"The air peculiar to us": Reflections on our second day in Morocco

One of the reasons that I wanted to go on a trip with JDC Entwine was to have the opportunity to interract with a Jewish community outside of the US or Israel and to explore the concept of global Jewish peoplehood. Our second day in Morocco gave me that opportunity.

We spent the day visiting different organizations that JDC helps to support in Casablanca which included an all Jewish primary school, a Jewish and Muslim high school, a free health clinic, and two residences for the elderly. It was incredible to see how JDC helps to support the Moroccan Jewish community throughout the life course.

Throughout our visits, one word kept coming to mind: "language." More specifically, I kept thinking about the role that language played in uniting or dividing our group with the members of the Jewish community who we visited. I do not speak French or Arabic, the main languages in Morocco and many of the people we visited with do not speak English- this created a natural barrier between us. It is much more difficult to really learn about someones life without being able to engage in a meaningful conversation with them and I found it frustrating!

Despite my frustration, there were incredible moments of connection during our visits. We found that a number of the elderly residents, particularly those who were originally from northern Morocco, spoke Spanish. A few members of our group are fluent in Spanish, and while I have not really made use of my Spanish since high school, I can understand a lot when I hear it. Suddenly, a large language barrier was diminished. I also witnessed language being defined as much more than native dialect as I watched our group connect with the Muslim and Jewish high school students over soccer, Justin Timberlake, selfies, and plans for the future.

Amidst all of the connections that I witnessed, what was most striking to me was the impact of having a common Jewish language. In the primary school, the students were too young to have started learning English, which meant that most of us interacted with them through gestures and games. When we went into classrooms to observe, however, they pulled out their siddurim and I felt an immediate connection. Sure, they were using a different version than I do at home, but the liturgy was the same. As they began singing prayers for us, I found myself joining in on common tunes. In the last class we visited, we sang "Yerushalayim Shel Zahav" together, a reminder of our shared love for Israel. In the old age home, we also found ourselves singing Hebrew songs with the residents, many of whom could not interact verbally with others in any language.

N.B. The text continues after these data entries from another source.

Lemma collect_spec (s : option Slot) pred :
  exists l, collect true s pred = Some l /\ strictly_sorted l /\
    forall r, r ∈ l <-> exists q, mkPost r q ∈ posts_of s /\ (pred = PRED_NONE \/ q = pred).
Proof.
  destruct s as [s|]; cbn [collect posts_of].
  2:{ exists []. split_and!; [done|constructor|]. set_solver. }
  destruct (Nat.eqb_spec (length (sl_posts s)) 0) as [E0|_].
  { apply nil_length_inv in E0. rewrite E0. exists []. split_and!; [done|constructor|]. set_solver. }
  cbn [negb].
  assert (forall ps (v : list Z) cap, strictly_sorted v -> exists v' cap',
    foldl (fun st p => st ≫= fun v =>
      if negb (pred =? PRED_NONE) && negb (po_pred p =? pred) then Some v
      else idlist_add true v (po_rec p)) (Some (v, cap)) ps = Some (v', cap') /\
    strictly_sorted v' /\ forall r, r ∈ v' <->
      (exists q, mkPost r q ∈ ps /\ (pred = PRED_NONE \/ q = pred)) \/ r ∈ v) as Hgen.
  { induction ps as [|[r0 q0] ps IH]; intros v cap Hv; cbn [foldl].
    { exists v, cap. split_and!; [done|done|]. set_solver. }
    change (mbind _ (Some (v, cap))) with
      (if negb (pred =? PRED_NONE) && negb (q0 =? pred) then Some (v, cap)
       else idlist_add true (v, cap) r0).
    destruct (negb (pred =? PRED_NONE) && negb (q0 =? pred)) eqn:Eq.
    - destruct (IH v cap Hv) as (v' & cap' & E' & Hs' & Hel'). exists v', cap'.
      split_and!; [done|done|]. intros r. rewrite Hel'. zbool. split.
      + intros [(q & Hq & Hc)|?]; [|by right]. left. exists q. split; [by right|done].
      + intros [(q & [[= -> ->]|Hq]%elem_of_cons & Hc)|?]; [lia|left; eauto|by right].
    - assert (pred = PRED_NONE \/ q0 = pred) as Hm.
      { apply andb_false_iff in Eq as [Eq|Eq]; zbool; auto. }
      unfold idlist_add. cbn [fst snd].
      destruct (sa_add_ok 4 v cap r0) as [[v1 cap1] Ea]. rewrite Ea.
      destruct (sa_add_spec _ _ _ _ _ _ _ Hv Ea) as [Hv1 Hel1].
      destruct (IH v1 cap1 Hv1) as (v' & cap' & E' & Hs' & Hel'). exists v', cap'.
      split_and!; [done|done|]. intros r. rewrite Hel', Hel1. split.
      + intros [(q & Hq & Hc)|[->|?]]; [left; exists q; split; [by right|done]| |by right].
        left. exists q0. split; [left|done].
      + intros [(q & [[= -> ->]|Hq]%elem_of_cons & Hc)|?]; [right; by left|left; eauto|].
        right. by right. }
  destruct (Hgen (sl_posts s) [] (length (sl_posts s))) as (v & cap & -> & Hs & Hel); [constructor|].
  exists v. split_and!; [done|done|]. intros r. rewrite Hel. set_solver.
Qed.

Lemma slot_of_key_get (t : Table) key str : pt_wf t -> slot_of_key t key str = pt_get t (key, str).
Proof.
  intros W. unfold slot_of_key, tbl_find, pt_get. destruct (pt_find t (key, str)) as [j|] eqn:E; [|done].
  apply pt_find_spec in E as (s & Hs & _); [|done]. cbn. by rewrite (slot_at_lookup _ _ _ Hs), Hs.
Qed.

(** A table lookup restricted to a predicate. *)
Lemma lookup_spec f (M : gmap Z FactVal) (t : Table) Rel key str predicate :
  fact_refines f M -> tab_rel t Rel ->
  exists l,
    (match predicate with
     | Some _ =>
         if pred_lookup (fi_preds f) predicate =? PRED_NONE then Some []
         else collect true (slot_of_key t key str) (pred_lookup (fi_preds f) predicate)
     | None => collect true (slot_of_key t key str) PRED_NONE
     end) = Some l /\ strictly_sorted l /\
    forall r, r ∈ l <-> exists q, Rel (key, str) (mkPost r q) /\
      (predicate = None \/ (q <> PRED_NONE /\ pred_lookup (fi_preds f) predicate = q)).
Proof.
  intros R I. rewrite slot_of_key_get by apply I. destruct predicate as [p|].
  - destruct (Z.eqb_spec (pred_lookup (fi_preds f) (Some p)) PRED_NONE) as [E|E].
    + exists []. split_and!; [done|constructor|]. intros r. split; [set_solver|].
      intros (q & _ & [?|[? ?]]); congruence.
    + destruct (collect_spec (pt_get t (key, str)) (pred_lookup (fi_preds f) (Some p)))
        as (l & -> & Hs & Hel). exists l. split_and!; [done|done|]. intros r. rewrite Hel.
      setoid_rewrite (tr_posts _ _ I). split.
      * intros (q & Hq & [?| ->]); [done|]. eexists. split; [exact Hq|]. by right.
      * intros (q & Hq & [?|[_ <-]]); [done|]. eexists. split; [exact Hq|by right].
  - destruct (collect_spec (pt_get t (key, str)) PRED_NONE) as (l & -> & Hs & Hel).
    exists l. split_and!; [done|done|]. intros r. rewrite Hel. setoid_rewrite (tr_posts _ _ I).
    naive_solver.
Qed.

(** The posting of a stored fact, as the lookup filters see it. *)
Lemma stored_pred f (M : gmap Z FactVal) r s p o predicate :
  fact_refines f M -> M !! r = Some (s, p, o) ->
  (predicate = None \/ (plook (fi_preds f) p <> PRED_NONE /\
     pred_lookup (fi_preds f) predicate = plook (fi_preds f) p)) <-> pred_matches predicate p.
Proof.
  intros R Hr. pose proof (fr_preds f M R) as I. pose proof (pi_known _ _ I _ _ _ _ Hr) as Hk.
  pose proof (plook_range _ M p I Hk) as Hrg. unfold pred_matches, PRED_NONE. split.
  - intros [?|[_ E]]; [by left|]. destruct predicate as [q|]; [|by left]. right. f_equal.
    fold (plook (fi_preds f) q) in E. apply (plook_inj (fi_preds f) M); [done| |done|done].
    unfold plook, pred_lookup, pred_find, PRED_NONE in E, Hrg. destruct q as [|c q]; [lia|].
    destruct (it_find (fi_preds f) (c :: q)); [eauto|]. simpl in E. lia.
  - intros [?| ->]; [by left|]. right. split; [lia|done].
Qed.

Lemma by_subject_exact f (M : gmap Z FactVal) subject predicate :
  fact_refines f M ->
  exists l, fact_index_by_subject true (Some f) subject predicate = Some l /\ strictly_sorted l /\
    forall r, r ∈ l <-> exists p o, M !! r = Some (subject, p, o) /\ pred_matches predicate p.
Proof.
  intros R. destruct (lookup_spec f M _ _ subject None predicate R (fr_subj f M R))
    as (l & El & Hs & Hel). exists l. split_and!; [by destruct predicate|done|].
  intros r. rewrite Hel. unfold subj_rel. cbn [po_rec po_pred]. split.
  - intros (q & (s & p & o & Hr & [= <-] & <-) & Hp). exists p, o. split; [done|].
    by eapply stored_pred.
  - intros (p & o & Hr & Hp). exists (plook (fi_preds f) p).
    split; [by exists subject, p, o|]. by eapply stored_pred.
Qed.

Lemma by_object_exact f (M : gmap Z FactVal) okind oid ostr key predicate :
  fact_refines f M -> object_key okind oid ostr = Some key ->
  exists l, fact_index_by_object true (Some f) okind oid ostr predicate = Some l /\
    strictly_sorted l /\
    forall r, r ∈ l <-> exists s p, M !! r = Some (s, p, key) /\ pred_matches predicate p.
Proof.
  intros R Hk. destruct key as [okey ostr'].
  destruct (lookup_spec f M _ _ okey ostr' predicate R (fr_obj f M R)) as (l & El & Hs & Hel).
  exists l. split_and!; [unfold fact_index_by_object; rewrite Hk; by destruct predicate|done|].
  intros r. rewrite Hel. unfold obj_rel. cbn [po_rec po_pred]. split.
  - intros (q & (s & p & Hr & <-) & Hp). exists s, p. split; [done|]. by eapply stored_pred.
  - intros (s & p & Hr & Hp). exists (plook (fi_preds f) p).
    split; [by exists s, p|]. by eapply stored_pred.
Qed.

Lemma by_predicate_exact f (M : gmap Z FactVal) p :
  fact_refines f M ->
  exists l, fact_index_by_predicate true (Some f) (Some p) = Some l /\ strictly_sorted l /\
    fact_index_predicate_facts (Some f) (Some p) = length l /\
    forall r, r ∈ l <-> exists s o, M !! r = Some (s, p, o).
Proof.
  intros R. pose proof (fr_preds f M R) as I. unfold fact_index_by_predicate, fact_index_predicate_facts.
  fold (plook (fi_preds f) p). destruct (Z.eqb_spec (plook (fi_preds f) p) PRED_NONE) as [E|E].
  - exists []. split_and!; [done|constructor|done|]. intros r. split; [set_solver|].
    intros (s & o & Hr). pose proof (plook_range _ M p I (pi_known _ _ I _ _ _ _ Hr)).
    unfold PRED_NONE in *. lia.
  - assert (is_Some (it_find (fi_preds f) p)) as Hk.
    { unfold plook, pred_lookup, pred_find, PRED_NONE in E. destruct p; [done|].
      destruct (it_find (fi_preds f) _); [eauto|done]. }
    pose proof (pred_list_lookup f M (fi_preds f) p R I Hk) as Hl.
    pose proof (plook_range _ M p I Hk) as Hrg.
    exists (fst (pred_list f (plook (fi_preds f) p))). cbn [orb]. split_and!.
    + destruct (Nat.eqb_spec (length (pred_list f (plook (fi_preds f) p)).1) 0) as [E0|]; [|done].
      apply nil_length_inv in E0. by rewrite E0.
    + by apply (fr_sorted f M R _ _ Hl).
    + done.
    + intros r. rewrite (fr_recs f M R _ _ r Hl).
      replace (Z.of_nat (Z.to_nat (plook (fi_preds f) p - 1)) + 1) with (plook (fi_preds f) p) by lia.
      split.
      * intros (s & q & o & Hr & Hq). apply (plook_inj _ M) in Hq as ->; eauto.
        by eapply pi_known.
      * intros (s & o & Hr). by exists s, p, o.
Qed.

(** The predicate lists together enumerate the records, each once. *)
Lemma all_recs f (M : gmap Z FactVal) :
  fact_refines f M ->
  NoDup (concat (map fst (fi_pred_recs f))) /\
  forall r, r ∈ concat (map fst (fi_pred_recs f)) <-> is_Some (M !! r).
Proof.
  intros R. pose proof (fr_preds f M R) as I.
  assert (forall r, r ∈ concat (map fst (fi_pred_recs f)) <-> is_Some (M !! r)) as Hel.
  { intros r. rewrite list_elem_of_In, in_concat. split.
    - intros (l & Hl & Hr). apply in_map_iff in Hl as (v & <- & Hv).
      apply list_elem_of_In, list_elem_of_lookup in Hv as [i Hi]. apply list_elem_of_In in Hr.
      apply (fr_recs f M R i v r Hi) in Hr as (s & p & o & Hr & _). eauto.
    - intros [[[s p] o] Hr]. pose proof (pi_known _ _ I _ _ _ _ Hr) as Hk.
      pose proof (pred_list_lookup f M _ p R I Hk) as Hl.
      pose proof (plook_range _ M p I Hk) as Hrg.
      exists (fst (pred_list f (plook (fi_preds f) p))). split.
      + apply in_map_iff. eexists. split; [done|]. apply list_elem_of_In. by eapply list_elem_of_lookup_2.
      + apply list_elem_of_In, (fr_recs f M R _ _ r Hl). exists s, p, o. split; [done|]. lia. }
  split; [|done].
  assert (forall i j v w r, fi_pred_recs f !! i = Some v -> fi_pred_recs f !! j = Some w ->
    r ∈ fst v -> r ∈ fst w -> i = j) as Hdis.
  { intros i j v w r Hi Hj Hv Hw. apply (fr_recs f M R i v r Hi) in Hv as (s & p & o & Hr & Ei).
    apply (fr_recs f M R j w r Hj) in Hw as (s' & p' & o' & Hr' & Ej). rewrite Hr in Hr'.
    injection Hr' as <- <- <-. lia. }
  pose proof (fr_sorted f M R) as Hso. revert Hdis Hso. clear.
  induction (fi_pred_recs f) as [|v vs IH]; intros Hdis Hso; [constructor|]. cbn [map concat].
  apply NoDup_app. split_and!.
  - apply sorted_nodup. by apply (Hso 0%nat).
  - intros r Hr Hr'. apply list_elem_of_In, in_concat in Hr' as (l & Hl & Hrl).
    apply in_map_iff in Hl as (w & <- & Hw). apply list_elem_of_In, list_elem_of_lookup in Hw as [j Hj].
    apply list_elem_of_In in Hrl. by specialize (Hdis 0%nat (S j) v w r eq_refl Hj Hr Hrl).
  - apply IH.
    + intros i j w w' r Hi Hj Hw Hw'.
      assert (S i = S j) by (by eapply (Hdis (S i) (S j) w w')). congruence.
    + intros i w Hi. by apply (Hso (S i)).
Qed.

Lemma all_records_exact f (M : gmap Z FactVal) :
  fact_refines f M ->
  exists l, fact_index_all_records true (Some f) = Some l /\ strictly_sorted l /\
    forall r, r ∈ l <-> is_Some (M !! r).
Proof.
  intros R. destruct (all_recs f M R) as [Hnd Hel]. unfold fact_index_all_records.
  set (all := concat _) in *. cbn [negb].
  assert (length all = size M) as Hlen.
  { rewrite <- size_dom, <- (size_list_to_set (C := gset Z)) by done. f_equal. apply set_eq.
    intros r. by rewrite elem_of_list_to_set, Hel, elem_of_dom. }
  rewrite (fr_facts f M R). destruct (Nat.eqb_spec (size M) 0) as [E0|_].
  { apply map_size_empty_inv in E0. exists []. split_and!; [done|constructor|].
    intros r. rewrite E0, lookup_empty. split; [set_solver|by intros [? ?]]. }
  destruct (Nat.ltb_spec (size M) (length all)); [lia|].
  eexists. split; [done|]. split.
  - assert (StronglySorted Z.le (merge_sort Z.le all)) as Hss by apply (StronglySorted_merge_sort _).
    assert (NoDup (merge_sort Z.le all)) as Hnd' by (by rewrite merge_sort_Permutation).
    revert Hss Hnd'. generalize (merge_sort Z.le all) as l. induction l as [|x l IH]; [constructor|].
    intros Hss Hnd'. inversion_clear Hss as [|? ? Hss' Hf]. apply NoDup_cons in Hnd' as [Hx Hnd'].
    constructor; [by apply IH|]. rewrite Forall_forall in Hf |- *. intros y Hy.
    specialize (Hf y Hy). unfold lt_rel. cbn. apply Z.ltb_lt.
    assert (x <> y) by (by intros ->). lia.
  - intros r. by rewrite merge_sort_Permutation, Hel.
Qed.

As we went through the day, I couldn't help but think about an article I read in graduate school by Leon Wieseltier entitled "Language, Identity, and the Scandal of American Judaism" (2011). Wieseltier's main claim in the article is that American Judaism is in trouble because American Jews are largely illiterate in Jewish languages. This illiteracy means that American Jews can neither fully learn about their people’s history nor can they create authentically Jewish works. Now, I don't think that this is the time or place to engage in a full conversation about this article, but it definitely came to mind as I thought about the commonalities that unite Jews across the world and the role that Hebrew knowledge does and could play. In the article, Wieseltier writes that: “Our language is our incommensurable inflection of our humanity, our unique way of presenting, not least to ourselves, what is our unique way through the world. Our language is our element, our beginning, our air, the air peculiar to us” (Wieseltier, 17). On our second day in Morocco, I think that we learned that language can be defined in many different ways and that Jews all over the world do share many things in common. Our visits are also challenging me to think about the ways that we can strengthen our common language and thus our connections to one another.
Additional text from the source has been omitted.